Researchers have discovered that ovarian cancers with ARID1A mutations may be sensitive to treatment with an inhibitor of EZH2 methyltransferase activity.
Researchers have discovered that ovarian cancers with ARID1A mutations may be sensitive to treatment with an inhibitor of EZH2 methyltransferase activity, according to the results of a study published in Nature Medicine.
“Our findings provide the foundation for new therapeutic strategies for ovarian clear cell carcinoma, a disease currently with limited therapeutic options,” study researcher Rugang Zhang, PhD, associate professor of the Wistar Institute, Philadelphia, told Cancer Network. “In addition, given ARID1A is mutated in many other cancer types, this strategy might apply to other cancer types as well.”
According to Zhang, ovarian clear cell carcinoma is a notoriously difficult cancer to treat because of the low initial response rate seen with current platinum-based chemotherapy. Recent cancer genomics analysis has revealed that ARID1A, an epigenetic regulator, is among the genes that show the highest mutation rates across many cancer types. Most notably, ARID1A is mutated in more than 50% of ovarian clear cell carcinoma. Unfortunately, a rational therapeutic approach that targets ARID1A mutation in human cancer has never been explored.
Therefore, Zhang and colleagues conducted this study to explore new therapeutic strategies for ARID1A-mutated ovarian clear cell carcinoma. They evaluated a panel of 15 commercially available small molecular inhibitors known to target epigenetic regulators and discovered that ARID1A-mutated ovarian clear cell carcinoma cells were selectively sensitive to a clinically applicable inhibitor of EZH2 methyltransferase activity or the so-called synthetic lethality.
Next, the researchers used a mouse model to determine if EZH2 inhibition caused regression of the ARID1A-mutated tumors.

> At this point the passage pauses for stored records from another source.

(* ===== verification/SqlText.v ===== *)
(** * SQL text

    What the modules that read SQL share: texts as lists of Unicode scalar values
    with the [str] methods they use, the database types of models/connection.rs,
    and the interfaces to Unicode case mapping and to the third-party tokenizer. *)
From S2P Require Import Prelude RustStr.

Abbreviation text := (list N) (only parsing).

(** ** Interfaces *)

(** [str::to_uppercase] and [str::to_lowercase]: on ASCII they are the ASCII
    mappings. *)
Class UnicodeCase : Type := {
  to_uppercase : text → text;
  to_lowercase : text → text;
  to_uppercase_ascii l : Forall (λ c, c < 128)%N l → to_uppercase l = to_ascii_uppercase_c <$> l;
  to_lowercase_ascii l : Forall (λ c, c < 128)%N l → to_lowercase l = to_ascii_lowercase_c <$> l
}.

(** The tables restricted to ASCII. *)
Definition ascii_case : UnicodeCase :=
  {| to_uppercase l := to_ascii_uppercase_c <$> l; to_lowercase l := to_ascii_lowercase_c <$> l;
     to_uppercase_ascii _ _ := eq_refl; to_lowercase_ascii _ _ := eq_refl |}.

(** [DatabaseType] of models/connection.rs. *)
Inductive DatabaseType : Type :=
| Mysql | Postgres | Sqlite | Rqlite | Redis | DuckDb | ClickHouse | SqlServer | MongoDb | Oracle
| Elasticsearch | Easysearch | Hbase | Qdrant | Milvus | Weaviate | ChromaDb | Doris | StarRocks
| ManticoreSearch | Databend | Redshift | Dameng | Kingbase | Highgo | Uxdb | Vastbase | Goldendb
| Gaussdb | Kwdb | Yashandb | Databricks | SapHana | Teradata | Vertica | Firebird | Exasol | OpenGauss
| OceanbaseOracle | Gbase | Access | H2 | Snowflake | Trino | PrestoSql | Hive | Spark | Db2 | Informix
| Neo4j | Cassandra | Bigquery | Kylin | Sundb | Oscar | Tdengine | Xugu | Iotdb | Etcd | ZooKeeper
| Nacos | Iris | Turso | CloudflareD1 | InfluxDb | Questdb | Jdbc | MessageQueue.

#[export] Instance database_type_eq_dec : EqDecision DatabaseType.
Proof. solve_decision. Defined.

(** The derived [Debug] of a database type. *)
Definition database_type_debug (d : DatabaseType) : string :=
  match d with
  | Mysql => "Mysql" | Postgres => "Postgres" | Sqlite => "Sqlite" | Rqlite => "Rqlite" | Redis => "Redis"
  | DuckDb => "DuckDb" | ClickHouse => "ClickHouse" | SqlServer => "SqlServer" | MongoDb => "MongoDb"
  | Oracle => "Oracle" | Elasticsearch => "Elasticsearch" | Easysearch => "Easysearch" | Hbase => "Hbase"
  | Qdrant => "Qdrant" | Milvus => "Milvus" | Weaviate => "Weaviate" | ChromaDb => "ChromaDb" | Doris => "Doris"
  | StarRocks => "StarRocks" | ManticoreSearch => "ManticoreSearch" | Databend => "Databend" | Redshift => "Redshift"
  | Dameng => "Dameng" | Kingbase => "Kingbase" | Highgo => "Highgo" | Uxdb => "Uxdb" | Vastbase => "Vastbase"
  | Goldendb => "Goldendb" | Gaussdb => "Gaussdb" | Kwdb => "Kwdb" | Yashandb => "Yashandb"
  | Databricks => "Databricks" | SapHana => "SapHana" | Teradata => "Teradata" | Vertica => "Vertica"
  | Firebird => "Firebird" | Exasol => "Exasol" | OpenGauss => "OpenGauss" | OceanbaseOracle => "OceanbaseOracle"
  | Gbase => "Gbase" | Access => "Access" | H2 => "H2" | Snowflake => "Snowflake" | Trino => "Trino"
  | PrestoSql => "PrestoSql" | Hive => "Hive" | Spark => "Spark" | Db2 => "Db2" | Informix => "Informix"
  | Neo4j => "Neo4j" | Cassandra => "Cassandra" | Bigquery => "Bigquery" | Kylin => "Kylin" | Sundb => "Sundb"
  | Oscar => "Oscar" | Tdengine => "Tdengine" | Xugu => "Xugu" | Iotdb => "Iotdb" | Etcd => "Etcd"
  | ZooKeeper => "ZooKeeper" | Nacos => "Nacos" | Iris => "Iris" | Turso => "Turso" | CloudflareD1 => "CloudflareD1"
  | InfluxDb => "InfluxDb" | Questdb => "Questdb" | Jdbc => "Jdbc" | MessageQueue => "MessageQueue"
  end.

(** Dialects and tokens of the third-party sqlparser, as far as the program looks
    at them: a word, with its value and whether it is quoted, and a semicolon. *)
Inductive Dialect : Type := PostgreSqlDialect | MsSqlDialect | OracleDialect.
Inductive Token : Type := TokenWord (value : text) (quoted : bool) | TokenSemiColon | TokenOther.

(** [Tokenizer::new(dialect, sql).tokenize()]; [None] is an error. *)
Class SqlTokenizer : Type := { tokenize : Dialect → text → option (list Token) }.

(** ** Characters *)

Definition c (s : string) : text := chars s.

Definition text_eqb (a b : text) : bool := bool_decide (a = b).
Definition text_eq_ignore_ascii_case (a b : text) : bool :=
  bool_decide (to_ascii_lowercase_c <$> a = to_ascii_lowercase_c <$> b).

Fixpoint strip_prefix_t (l p : text) : option text :=
  match p, l with
  | [], _ => Some l
  | x :: p', y :: l' => if (x =? y)%N then strip_prefix_t l' p' else None
  | _ :: _, [] => None
  end.
Definition starts_with_t (l p : text) : bool := match strip_prefix_t l p with Some _ => true | None => false end.
Definition ends_with_t (l p : text) : bool := starts_with_t (rev l) (rev p).
Fixpoint contains_t (l p : text) : bool :=
  starts_with_t l p || match l with [] => false | _ :: l' => contains_t l' p end.
(** [join]. *)
Fixpoint join_t (separator : text) (l : list text) : text :=
  match l with [] => [] | [x] => x | x :: l' => x ++ separator ++ join_t separator l' end.

Definition trim_start_t (l : text) : text := drop_while is_whitespace l.
Definition trim_end_t (l : text) : text := rev (drop_while is_whitespace (rev l)).
Definition trim_t (l : text) : text := trim_end_t (trim_start_t l).
(** [trim_end_matches(c)]. *)
Definition trim_end_char (x : N) (l : text) : text := rev (drop_while (N.eqb x) (rev l)).

(** [split(f)]: at every character that satisfies [f]. *)
Fixpoint split_t (f : N → bool) (l : text) (word : text) : list text :=
  match l with
  | [] => [rev word]
  | x :: l' => if f x then rev word :: split_t f l' [] else split_t f l' (x :: word)
  end.

Definition is_word_char (x : N) : bool := is_ascii_alphanumeric x || (x =? 95)%N.

Definition SQ : N := 39.
Definition DQ : N := 34.
Definition BT : N := 96.

Fixpoint span_t (f : N → bool) (l : text) : text * text :=
  match l with
  | x :: l' => if f x then let '(a, b) := span_t f l' in (x :: a, b) else ([], l)
  | [] => ([], [])
  end.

They randomly assigned mice into two groups, treating them with a control or the EZH2 inhibitor. They found that the EZH2 inhibitor caused regression of ARID1A-mutated ovarian clear cell tumors, with a significant decrease in the size of the orthotopically xenografted tumors compared with control mice. In contrast, the inhibitor did not cause tumor regression in ARID1A wild-type mice.
“Inhibiting EZH2 activity using reagents that are currently in clinical trials for hematopoietic malignancies may represent a novel therapeutic strategy for ARID1A-mutated ovarian clear cell carcinoma,” Zhang said. “In addition, ARID1A mutation status could be used as a biomarker to predict response to EZH2 inhibitors.”